Gabe, not necessarily. The reality is that Smurfit Westrock should be a strong generator of free cash flow this quarter, regardless of the CapEx cycle. We have always been disciplined about when we invest capital and have adopted a portfolio approach to ensure that we do not have too many major programs or systems impacting any particular year. When we evaluated the capital needs for 2026, we found that we only require between $2.4 billion and $2.5 billion to keep the system running, improving, and growing. This means we won’t have a significant CapEx build going into 2027. It’s a normal phased approach. We never aim to achieve free cash flow at the cost of EBITDA. Instead, it creates a virtuous cycle where we invest capital, which should improve returns on capital employed and drive EBITDA, allowing that capital to reinvest back into the system. Looking back, as Smurfit Kappa invested additional capital, we increased ROCE, grew the dividend, delevered, and expanded. This model has been effective from an owner-operator and philosophical perspective. So, it’s not about making that choice; it's about providing the capital we believe is necessary for the business to drive growth.

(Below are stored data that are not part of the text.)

(** * x402 client helpers: payment-payload codec, JSON-safety sanitizer,
      facilitator [verify] response handling

    A shallow embedding of [src/app/utils/paymentUtils.js] and
    [src/app/facilitator.js].  JavaScript values are embedded as data,
    exceptions as an explicit completion type, and the object graph the
    sanitizer walks as a heap of objects addressed by reference.

    Modelling conventions:
    - a string is a sequence of code units below 256 ([string]);
    - a number is an IEEE-754 value ([spec_float]); a [bigint] is a [Z];
    - an object is the list of its own enumerable string-keyed properties in
      the order [Object.entries] lists them; keys are plain data keys (the
      prototype chain and accessor properties are not modelled, so no property
      is named [__proto__], which an assignment would hand to the prototype
      setter);
    - what the engine supplies and the repository does not define (the base64
      pair of [./base64.js], the text layer of [JSON.stringify]/[JSON.parse],
      number formatting) is a field of an [Engine] record. *)

From Stdlib Require Import ZArith String Ascii List Bool Lia.
From Stdlib Require Import DecimalString DecimalZ DecimalN DecimalPos SpecFloat.
From Stdlib Require DecimalFacts.
From stdpp Require Import gmap strings list.

Set Warnings "-register-all".

Open Scope string_scope.
Open Scope Z_scope.

(** ** Completions: a value is returned or an error is thrown *)

Inductive error :=
| TypeError
| RangeError
| SyntaxError
| Error (message : string).

Inductive completion (A : Type) :=
| Normal (a : A)
| Throw (e : error).

Arguments Normal {A} a.
Arguments Throw {A} e.

Definition cbind {A B : Type} (m : completion A) (k : A -> completion B) : completion B :=
  match m with
  | Normal a => k a
  | Throw e => Throw e
  end.

Notation "'do' x <- m ; k" := (cbind m (fun x => k))
  (at level 10, x name, m at level 100, k at level 200).

(** [error.message] as the sanitizer's [catch] clause reads it.  The texts of
    the built-in errors are the engine's; only [RangeError] is thrown inside
    the sanitizer ([Date.prototype.toISOString] on an invalid date). *)
Definition error_message (e : error) : string :=
  match e with
  | TypeError => "TypeError"
  | RangeError => "Invalid time value"
  | SyntaxError => "SyntaxError"
  | Error m => m
  end.

(** ** Numbers, big integers and their strings *)

Definition number := spec_float.

(** The number that is the integer [z]. *)
Definition number_of_Z (z : Z) : number :=
  match z with
  | Z0 => S754_zero false
  | Zpos p => S754_finite false p 0
  | Zneg p => S754_finite true p 0
  end.

(** [ToBoolean] on a number: zero and NaN are falsy. *)
Definition number_truthy (n : number) : bool :=
  match n with
  | S754_zero _ | S754_nan => false
  | _ => true
  end.

(** [NumberToBigInt]: the integer a number denotes; [None] (a [RangeError])
    for NaN, the infinities and numbers with a fractional part. *)
Definition NumberToBigInt (n : number) : option Z :=
  match n with
  | S754_zero _ => Some 0
  | S754_finite s m e =>
      let magnitude :=
        if 0 <=? e then Some (Z.pos m * 2 ^ e)
        else if Z.pos m mod 2 ^ (- e) =? 0 then Some (Z.pos m / 2 ^ (- e))
        else None in
      option_map (fun v => if s then - v else v) magnitude
  | _ => None
  end.

(** [BigInt.prototype.toString()], radix 10. *)
Definition BigInt_toString (z : Z) : string :=
  NilEmpty.string_of_int (Z.to_int z).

Yes. And I'll just add to that, Gabe, that the whole philosophy of our company is to remain agile, as Ken as said, we adapt to the situation that's around us. And one of the key tenets of our business is never to overinvest and have too much investment going forward that we can't back out of, so to speak, so that we're in a position to be able to flex if we need to because that's what really hurts companies, if you can't pivot depending on the environment, either positively or negatively. And so that's been the hallmark of the success of Smurfit Group, Smurfit Kappa and now hopefully in the future, Smurfit Westrock.
I wanted to switch gears to Europe. You provided some insight into your performance, and while the overall numbers show underperformance in the market, a 0.2% increase in Europe is quite impressive. You mentioned that the mills are operating in the mid-90s. Can you elaborate on the markets, whether by geography or end-use, where you are seeing strong performance? Also, regarding margins, prices increased significantly in the spring and early summer but have since decreased, reversing much of that gain. How should we expect this to affect Q4, or is it more aligned with H1 2026?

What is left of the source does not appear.